VICENTE VITORINO DE MELO
No início da década passada, acho que entre 2000 e 2003, correspondi-me com o poeta Vicente Vitorino de Melo, autor e editor do Almanaque do Nordeste e do célebre folheto “Discussão de um crente com um cachaceiro”, um dos melhores do gênero. Imagino que o poeta seja falecido uma vez que se dizia muito doente em suas correspondências, que cessaram bruscamente. Ele era muito atencioso e costumava enviar alguns folhetos de sua autoria, juntamente com alguns originais inéditos. Um deles foi “O príncipe Alípio ou o julgamento de Satanás” que foi lançado pela Tupynanquim Editora. Enviei a porcentagem do poeta e ele me mandou, em seguida, “A filha da peregrina”, texto que venceu um prêmio literário promovido no Estado de Pernambuco. Ele nasceu em Limoeiro-PE no e residia em Caruaru, no mesmo Estado, no período em que manteve correspondência comigo. Certa feita demonstrei interesse em fazer uma edição do clássico “Discussão de um crente com um cachaceiro” e ele, prontamente, respondeu que não podia me conceder tal autorização por haver negociado os originais do dito folheto com o editor Giuseppi Baccário, da Casa das Crianças de Olinda. Gostei da sua sinceridade, coisa que às vezes não ocorre com outros poetas populares.
Eu viajando este mês
Pela linha do agreste
Fui parar em uma feira
No dia de São Silvestre
A feira é fraca e de tarde
Dá cachaceiro por peste...
Nessa dita feira o poeta presencia a discussão de um crente com um cachaceiro.
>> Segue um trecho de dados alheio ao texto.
Lemma scan_number_ok s t r :
  scan_number s = Some (t, r) -> (length r < length s)%nat /\ forallb is_digit (nt_int t ++ nt_frac t) = true.
Proof.
  unfold scan_number.
  set (p := match eat 45 s with Some r => (true, r) | None => (false, s) end).
  assert (Hp : (length p.2 <= length s)%nat).
  { unfold p. destruct (eat 45 s) eqn:E; cbn; [apply eat_length in E|]; lia. }
  destruct p as [neg s1]. cbn [snd] in Hp.
  destruct (scan_int s1) as [[i s2]|] eqn:E1; [|done]. destruct (scan_frac s2) as [f s3] eqn:E2.
  destruct (scan_exp s3) as [e s4] eqn:E3. intros [= <- <-].
  apply scan_int_ok in E1 as [? Hi]. apply scan_frac_ok in E2 as [? Hf]. apply scan_exp_length in E3.
  cbn. rewrite forallb_app, Hi, Hf. split; [lia|done].
Qed.

Lemma safe_integer_bound t z :
  forallb is_digit (nt_int t ++ nt_frac t) = true -> safe_integer t = Some z -> Z.abs z <= MAX_COUNTER.
Proof.
  intros Hd%of_base_10_nonneg. unfold safe_integer. cbv zeta.
  assert (Hs : forall c, 0 <= c -> c <= MAX_COUNTER -> Some (if nt_negative t then - c else c) = Some z -> Z.abs z <= MAX_COUNTER).
  { intros c H0 H1 [= <-]. destruct (nt_negative t); lia. }
  destruct (128 <? _)%nat; [done|]. destruct (_ =? 0); [intros [= <-]; done|].
  set (scale := _ - Z.of_nat _). destruct (128 <? Z.abs scale); [done|].
  destruct (Z.leb_spec 0 scale).
  - destruct (16 <? scale); [done|]. destruct (_ <=? MAX_COUNTER) eqn:E; [|done]. propify.
    apply Hs; [|done]. assert (0 <= 10 ^ scale) by (apply Z.pow_nonneg; lia). nia.
  - destruct (negb _); [done|]. destruct (_ <=? MAX_COUNTER) eqn:E; [|done]. propify.
    apply Hs; [|done]. apply Z.div_pos; [done|]. apply Z.pow_pos_nonneg; lia.
Qed.

Lemma scalar_ok s v r : scalar s = Returns (v, r) -> json_ok v /\ nest v = 0%nat /\ (length r < length s)%nat.
Proof.
  assert (Hpre : forall p, starts_with p s = true -> (length p <= length s)%nat).
  { intros p. unfold starts_with, str_eqb. intros E%bool_decide_eq_true. rewrite <- E, length_take. lia. }
  unfold scalar.
  destruct (starts_with (js "true") s) eqn:E1.
  { intros [= <- <-]. apply Hpre in E1. change (4 <= length s)%nat in E1. rewrite length_drop. split_and!; [constructor|done|lia]. }
  destruct (starts_with (js "false") s) eqn:E2.
  { intros [= <- <-]. apply Hpre in E2. change (5 <= length s)%nat in E2. rewrite length_drop. split_and!; [constructor|done|lia]. }
  destruct (starts_with (js "null") s) eqn:E3.
  { intros [= <- <-]. apply Hpre in E3. change (4 <= length s)%nat in E3. rewrite length_drop. split_and!; [constructor|done|lia]. }
  destruct (scan_number s) as [[t u]|] eqn:E4; [|done]. destruct (safe_integer t) as [z|] eqn:E5; [|done].
  intros [= <- <-]. apply scan_number_ok in E4 as [? ?]. split_and!; [constructor|done|done]. by eapply safe_integer_bound.
Qed.

(** The good outcomes of a reader started at depth [d] on [s]: it does not run out
    of fuel, and a result is a value of [json_ok] within the depth limit that
    consumed some input. *)
Definition good (d : nat) (s : jsstr) (o : outcome (json * jsstr)) : Prop :=
  o <> Throws out_of_fuel /\
  forall v r, o = Returns (v, r) -> json_ok v /\ (nest v + d <= 64)%nat /\ (length r < length s)%nat.

Lemma good_throws d s e : e <> out_of_fuel -> good d s (Throws e).
Proof. intros H. split; [congruence|done]. Qed.

Lemma good_bind {A} d s (m : outcome A) f :
  m <> Throws out_of_fuel -> (forall a, m = Returns a -> good d s (f a)) -> good d s (m ≫= f).
Proof. intros H1 H2. destruct m; cbn; [by apply H2|]. split; [congruence|done]. Qed.

Lemma good_shrink d s s' o : (length s' <= length s)%nat -> good d s' o -> good d s o.
Proof. intros Hl [H1 H2]. split; [done|]. intros v r E. destruct (H2 v r E) as (? & ? & ?). split_and!; [done..|lia]. Qed.

Lemma string_literal_no_fuel s : string_literal s <> Throws out_of_fuel.
Proof. unfold string_literal. repeat case_match; discriminate. Qed.

Lemma scalar_good d s : (d <= 64)%nat -> good d s (scalar s).
Proof.
  intros Hd. split; [unfold scalar; repeat case_match; discriminate|].
  intros v r (H1 & H2 & H3)%scalar_ok. split_and!; [done|lia|done].
Qed.

Lemma nest_arr_bound l k : Forall (fun v => (S (nest v) <= k)%nat) l -> (nest (JArr l) <= k)%nat.
Proof. induction 1; cbn [nest foldr] in *; lia. Qed.

Lemma nest_obj_bound fs k : Forall (fun kv : jsstr * json => (S (nest kv.2) <= k)%nat) fs -> (nest (JObj fs) <= k)%nat.
Proof. induction 1; cbn [nest foldr] in *; lia. Qed.
(* ===== verification/Types.v ===== *)
(** The ADP/2 message types (packages/contracts/src/types.ts): one record per
    interface, the string unions as inductive types with the text they have on the
    wire, and the JSON document of the types that are digested. *)

From S2P Require Import Prelude.
From S2P Require Import JsString.
From S2P Require Import Json.
From S2P Require Import Forward.

Local Open Scope Z_scope.

Record Policy := MkPolicy {
  pollIntervalSeconds : Z; leaseSeconds : Z; renewalLeadSeconds : Z; maxClockSkewSeconds : Z;
  observationFreshnessSeconds : Z; policy_drainTimeoutSeconds : Z; connectTimeoutSeconds : Z;
  udpIdleTimeoutSeconds : Z; maxTcpConnectionsPerAssignment : Z; maxUdpSessionsPerAssignment : Z;
  maxSnapshotBytes : Z; maxReportBytes : Z; maxAssignmentsPerNode : Z;
}.

Record HelloRequest := MkHelloRequest {
  hreq_nodeId : jsstr; hreq_bootId : jsstr; hreq_agentBuild : jsstr;
  hreq_capabilities : list jsstr; hreq_lastStoredSnapshotGeneration : Z;
}.

Record HelloResponse := MkHelloResponse {
  hres_nodeId : jsstr; hres_bootId : jsstr; hres_sessionEpoch : Z;
  hres_serverTime : jsstr; hres_policy : Policy;
}.

Record DirectConfig := MkDirectConfig {
  dc_target : TargetEndpoint; dc_egressPolicyRevision : Z;
  dc_allowedDestinationCidrs : list jsstr; dc_allowMetadataTargets : bool;
}.

Inductive Phase := prepared | active | draining.

#[export] Instance Phase_eq_dec : EqDecision Phase.
Proof. solve_decision. Defined.

(** The driver of an ADP/2 Assignment is always [native.direct.v1], schema version 1,
    and its role always [direct]: only the varying parts are fields. *)
Record Assignment := MkAssignment {
  asg_assignmentId : jsstr; asg_forwardId : jsstr; asg_forwardRevision : Z;
  asg_deploymentGeneration : Z; asg_bindingFence : Z;
  asg_protocol : NetworkProtocol; asg_phase : Phase; asg_listener : ListenEndpoint;
  asg_configDigest : jsstr; asg_config : DirectConfig;
  asg_drainTimeoutSeconds : Z;
}.

Record Tombstone := MkTombstone {
  tmb_assignmentId : jsstr; tmb_forwardId : jsstr; tmb_protocol : NetworkProtocol;
  tmb_port : Z; tmb_bindingFence : Z; tmb_retirementGeneration : Z;
}.

Record Snapshot := MkSnapshot {
  snap_nodeId : jsstr; snap_sessionEpoch : Z; snap_snapshotGeneration : Z;
  snap_issuedAt : jsstr; snap_validUntil : jsstr; snap_snapshotDigest : jsstr;
  snap_assignments : list Assignment; snap_tombstones : list Tombstone;
}.

Inductive Condition := c_pending | c_prepared | c_ready | c_degraded | c_error | c_draining | c_removed.

#[export] Instance Condition_eq_dec : EqDecision Condition.
Proof. solve_decision. Defined.

(** [Assignment['phase'] | 'absent'] *)
Inductive ObservedPhase := present (p : Phase) | absent.

#[export] Instance ObservedPhase_eq_dec : EqDecision ObservedPhase.
Proof. solve_decision. Defined.

Record Observation := MkObservation {
  obs_assignmentId : jsstr; obs_deploymentGeneration : Z; obs_bindingFence : Z;
  obs_phase : ObservedPhase; obs_condition : Condition;
  obs_errorCode : option jsstr; obs_retryable : bool;
}.

Inductive DrainCondition := d_draining | d_removed.

#[export] Instance DrainCondition_eq_dec : EqDecision DrainCondition.
Proof. solve_decision. Defined.

Record Drain := MkDrain {
  drain_assignmentId : jsstr; drain_deploymentGeneration : Z; drain_bindingFence : Z;
  drain_startedAt : jsstr; drain_deadline : jsstr; drain_remainingConnections : Z;
  drain_condition : DrainCondition;
}.

Record ReportRequest := MkReportRequest {
  rep_nodeId : jsstr; rep_bootId : jsstr; rep_sessionEpoch : Z; rep_reportSequence : Z;
  rep_observedAt : jsstr; rep_acceptedSnapshotGeneration : Z;
  rep_observations : list Observation; rep_drains : list Drain;
}.

Inductive AckStatus := accepted | duplicate.

Record ReportAck := MkReportAck {
  ack_nodeId : jsstr; ack_bootId : jsstr; ack_sessionEpoch : Z; ack_reportSequence : Z;
  ack_status : AckStatus;
}.

Record ErrorResponse := MkErrorResponse {
  err_code : jsstr; err_message : jsstr; err_retryable : bool;
  err_retryAfterSeconds : option Z; err_requestId : jsstr;
}.

(** [keyof Messages] and the type each name stands for. *)
Inductive MessageName :=
  | HelloRequest_ | HelloResponse_ | Snapshot_ | ReportRequest_ | ReportAck_ | ErrorResponse_.

Definition Messages (name : MessageName) : Type :=
  match name with
  | HelloRequest_ => HelloRequest
  | HelloResponse_ => HelloResponse
  | Snapshot_ => Snapshot
  | ReportRequest_ => ReportRequest
  | ReportAck_ => ReportAck
  | ErrorResponse_ => ErrorResponse
  end.

Definition DEFAULT_POLICY : Policy := {|
  pollIntervalSeconds := 10; leaseSeconds := 300; renewalLeadSeconds := 120; maxClockSkewSeconds := 5;
  observationFreshnessSeconds := 30; policy_drainTimeoutSeconds := 30; connectTimeoutSeconds := 10;
  udpIdleTimeoutSeconds := 60; maxTcpConnectionsPerAssignment := 1024; maxUdpSessionsPerAssignment := 4096;
  maxSnapshotBytes := 4194304; maxReportBytes := 1048576; maxAssignmentsPerNode := 1000;
|}.

(** [Object.entries(policy)] *)
Definition policy_entries (p : Policy) : list (jsstr * Z) :=
  [(js "pollIntervalSeconds", pollIntervalSeconds p);
   (js "leaseSeconds", leaseSeconds p);
   (js "renewalLeadSeconds", renewalLeadSeconds p);
   (js "maxClockSkewSeconds", maxClockSkewSeconds p);
   (js "observationFreshnessSeconds", observationFreshnessSeconds p);
   (js "drainTimeoutSeconds", policy_drainTimeoutSeconds p);
   (js "connectTimeoutSeconds", connectTimeoutSeconds p);
   (js "udpIdleTimeoutSeconds", udpIdleTimeoutSeconds p);
   (js "maxTcpConnectionsPerAssignment", maxTcpConnectionsPerAssignment p);
   (js "maxUdpSessionsPerAssignment", maxUdpSessionsPerAssignment p);
   (js "maxSnapshotBytes", maxSnapshotBytes p);
   (js "maxReportBytes", maxReportBytes p);
   (js "maxAssignmentsPerNode", maxAssignmentsPerNode p)].

(** ** JSON documents *)

Definition phase_name (p : Phase) : jsstr :=
  match p with prepared => js "prepared" | active => js "active" | draining => js "draining" end.

Definition strs_json (l : list jsstr) : json := JArr (map JStr l).

Definition target_json (t : TargetEndpoint) : json :=
  JObj [(js "host", JStr (host t)); (js "port", JInt (target_port t))].

Definition listen_json (l : ListenEndpoint) : json :=
  JObj [(js "address", JStr (address l)); (js "port", JInt (listen_port l))].

Definition direct_config_json (c : DirectConfig) : json :=
  JObj [(js "target", target_json (dc_target c));
        (js "egressPolicyRevision", JInt (dc_egressPolicyRevision c));
        (js "allowedDestinationCidrs", strs_json (dc_allowedDestinationCidrs c));
        (js "allowMetadataTargets", JBool (dc_allowMetadataTargets c))].

Definition assignment_json (a : Assignment) : json :=
  JObj [(js "assignmentId", JStr (asg_assignmentId a));
        (js "forwardId", JStr (asg_forwardId a));
        (js "forwardRevision", JInt (asg_forwardRevision a));
        (js "deploymentGeneration", JInt (asg_deploymentGeneration a));
        (js "bindingFence", JInt (asg_bindingFence a));
        (js "role", JStr (js "direct"));
        (js "protocol", JStr (protocol_name (asg_protocol a)));
        (js "phase", JStr (phase_name (asg_phase a)));
        (js "listener", listen_json (asg_listener a));
        (js "driver", JObj [(js "id", JStr (js "native.direct.v1"));
                            (js "schemaVersion", JInt 1);
                            (js "configDigest", JStr (asg_configDigest a));
                            (js "config", direct_config_json (asg_config a))]);
        (js "drainTimeoutSeconds", JInt (asg_drainTimeoutSeconds a))].

Definition tombstone_json (t : Tombstone) : json :=
  JObj [(js "assignmentId", JStr (tmb_assignmentId t));
        (js "forwardId", JStr (tmb_forwardId t));
        (js "protocol", JStr (protocol_name (tmb_protocol t)));
        (js "port", JInt (tmb_port t));
        (js "bindingFence", JInt (tmb_bindingFence t));
        (js "retirementGeneration", JInt (tmb_retirementGeneration t))].

(** The Snapshot without its own digest. *)
Definition snapshot_body_json (s : Snapshot) : json :=
  JObj [(js "protocolVersion", JInt 2);
        (js "nodeId", JStr (snap_nodeId s));
        (js "sessionEpoch", JInt (snap_sessionEpoch s));
        (js "snapshotGeneration", JInt (snap_snapshotGeneration s));
        (js "complete", JBool true);
        (js "issuedAt", JStr (snap_issuedAt s));
        (js "validUntil", JStr (snap_validUntil s));
        (js "assignments", JArr (map assignment_json (snap_assignments s)));
        (js "tombstones", JArr (map tombstone_json (snap_tombstones s)))].
(* ===== verification/Schema.v ===== *)
(** Structural validation, the boundary to Ajv.

    The contracts compile JSON schemas with Ajv and cast an accepted value to its
    TypeScript type.  [Schema A] is that step, a parameter: it rejects a JSON value or
    yields the typed value it denotes.  [Documented A] gives the JSON document of a
    typed value.  [SchemaLaws A] states what the code relies on: validation does not
    change its input, so the document of [x], when accepted, denotes [x], and the
    document of an accepted value is made of the parts of the value that was read. *)

From S2P Require Import Prelude.
From S2P Require Import JsString.
From S2P Require Import Json.

Local Open Scope Z_scope.

Class Schema (A : Type) := decode : json -> option A.

Class Documented (A : Type) := document : A -> json.

(** What [parseJson] guarantees of a value. *)
Definition readable (v : json) : Prop := json_ok v /\ (nest v <= 64)%nat.

Class SchemaReadable (A : Type) `{Schema A, Documented A} : Prop :=
  decode_readable : forall v (x : A), readable v -> decode v = Some x -> readable (document x).

Class SchemaLaws (A : Type) `{Schema A, Documented A} : Prop := {
  decode_document : forall x y : A, decode (document x) = Some y -> y = x;
  #[global] schema_readable :: SchemaReadable A;
}.

(** [const value = parseJson(raw, max); if (!validate(value)) throw ...; value as A] *)
Definition read_as (A : Type) `{Schema A} (raw : jsstr) (max : Z) (m : string) : outcome A :=
  value ← parseJson raw max;
  match decode value with
  | None => Throws (Exn "INVALID_CONFIG" m)
  | Some x => Returns x
  end.

Lemma parse_readable raw max v : parseJson raw max = Returns v -> readable v.
Proof. intros (? & ? & _)%parseJson_accepts. by split. Qed.

Lemma parse_printed v max w : readable v -> parseJson (stringify v) max = Returns w -> w = v.
Proof.
  intros [Hok Hn] H. pose proof (parseJson_accepts _ _ _ H) as (_ & _ & Hs).
  rewrite parseJson_print in H by done. congruence.
Qed.

Lemma read_as_readable {A : Type} `{SchemaReadable A} raw max m (x : A) :
  read_as A raw max m = Returns x -> readable (document x).
Proof.
  unfold read_as. intros (v & Hv & Hx)%bind_Returns.
  destruct (decode v) as [y|] eqn:E; [|done]. injection Hx as ->.
  eapply decode_readable; [|done]. by eapply parse_readable.
Qed.

(** Reading back the document of a value yields the value. *)
Lemma read_as_document {A : Type} `{SchemaLaws A} (x : A) max m y :
  readable (document x) -> read_as A (stringify (document x)) max m = Returns y -> y = x.
Proof.
  unfold read_as. intros Hr (v & Hv & Hy)%bind_Returns.
  apply parse_printed in Hv as ->; [|done].
  destruct (decode (document x)) as [z|] eqn:E; [|done]. injection Hy as <-.
  by apply decode_document in E.
Qed.

(** ** Parts of readable documents *)

Lemma readable_field fs k v : readable (JObj fs) -> (k, v) ∈ fs -> readable v.
Proof.
  intros [Hok Hn] Hin. inversion Hok as [| | | | |? HF _ _]; subst. rewrite Forall_forall in HF.
  split; [by apply (HF (k, v) Hin)|]. apply nest_obj_field in Hin. lia.
Qed.

Lemma readable_item l v : readable (JArr l) -> v ∈ l -> readable v.
Proof.
  intros [Hok Hn] Hin. inversion Hok as [| | | |? HF|]; subst. rewrite Forall_forall in HF.
  split; [by apply HF|]. apply nest_arr_item in Hin. lia.
Qed.

(** The [n]-th field of a readable object literal is readable. *)
Lemma readable_nth n fs k v : readable (JObj fs) -> fs !! n = Some (k, v) -> readable v.
Proof. intros H Hn. eapply readable_field; [done|]. by eapply list_elem_of_lookup_2. Qed.

(** ** Schemas that accept one document, for concrete runs *)

#[export] Instance json_eq_dec : EqDecision json.
Proof.
  refine (fix go (v w : json) {struct v} : Decision (v = w) :=
    match v, w with
    | JNull, JNull => left _
    | JBool a, JBool b => cast_if (decide (a = b))
    | JInt a, JInt b => cast_if (decide (a = b))
    | JStr a, JStr b => cast_if (decide (a = b))
    | JArr l, JArr l' => cast_if (@list_eq_dec json go l l')
    | JObj l, JObj l' => cast_if (@list_eq_dec (jsstr * json) (@prod_eq_dec jsstr _ json go) l l')
    | _, _ => right _
    end); congruence.
Defined.

Definition accept_only {A} `{Documented A} (x : A) : Schema A :=
  fun v => if decide (v = document x) then Some x else None.

Lemma accept_only_readable {A} `{Documented A} (x : A) : @SchemaReadable A (accept_only x) _.
Proof.
  intros v y Hv. unfold decode, accept_only. destruct (decide _) as [->|]; [|done]. by intros [= <-].
Qed.

Lemma accept_only_laws {A} `{Documented A} (x : A) :
  (forall y, document y = document x -> y = x) -> @SchemaLaws A (accept_only x) _.
Proof.
  intros Hinj. split; [|apply accept_only_readable]. unfold decode, accept_only.
  intros y z. destruct (decide _) as [E|]; [|done]. intros [= <-]. symmetry. by apply Hinj.
Qed.

Lemma map_inj_on {A B} (f : A -> B) l l' : (forall x y, f x = f y -> x = y) -> map f l = map f l' -> l = l'.
Proof.
  intros Hf. revert l'. induction l as [|x r IH]; intros [|y r']; cbn; try done.
  intros [= Hx Hr]. f_equal; [by apply Hf|by apply IH].
Qed.

(** The [n]-th field of an object document. *)
Definition field_at (n : nat) (v : json) : json :=
  match v with
  | JObj fs => match fs !! n with Some kv => kv.2 | None => JNull end
  | _ => JNull
  end.

Lemma field_at_eq n v w : v = w -> field_at n v = field_at n w.
Proof. by intros ->. Qed.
Tudo começa quando o crente passa na calçada de um bar, com uma bíblia na mão e o bêbado imprudente o convida para uma bicada. O crente condena veementemente o seu proceder, porém o cachaceiro não se dá por vencido e usa diversos argumentos em defesa da aguardente:
Você já leu alguns livros
De fabricar aguardente?
Pinga-fogo, Canta-galo...
- Deus me livre! – Disse o crente,
De eu ler certas misérias
Disse o bêbado: - São matérias
De conteúdo excelente!
E, prossegue o cachaceiro, na sua esdrúxula defesa da “branquinha”, sem dar a mínima atenção aos argumentos do crente. Depois de citar o milagre das Bodas de Caná, onde Jesus transformou água em vinho, diz o embriagado:
Você não bebe e nem fuma
Cigarros da Sousa Cruz
Não dança devido a cota
Um baralho não conduz
Que lucro dá ao país?
Você é um infeliz
Não um membro de Jesus!
Quando eu bebo Serra Grande
Eu me lembro da ladeira
Que subiu Nosso Senhor
Num dia de sexta-feira,
Lá foi muito judiado
Eu também sou arrastado
Bebendo a cana rancheira.
Todo domingo na missa
Eu ouço o padre ensinar
Coma pão e beba vinho
Para poder se salvar
Eu ouvindo este sermão
Compro do vinho São João
Bebo dele até topar!
Vicente Vitorino de Melo
Por: Arievaldo Viana
Vicente Vitorino de Melo nasceu em Limoeiro-PE, em 16 de novembro de 1917. Foi cantador de viola até 1950, a partir daí começou a escrever folhetos e publicar um almanaque anual de astrologia - o Almanaque do Nordeste, que existe desde 1952 e ainda sobrevive nos dias atuais. Seu primeiro folheto data de 1948: "O exemplo da asa branca profetizado por Frei Damião". Reside atualmente em Caruaru-PE e possui alguns originais ainda inéditos. Um deles foi publicado pela Tupynanquim Editora: trata-se de "O príncipe Alípio - ou o julgamento de Satanás", onde Vicente demonstra ser um bom poeta de bancada. Sua obra mais conhecida é "A discussão de um crente com um cachceiro", um dos clássicos do gênero.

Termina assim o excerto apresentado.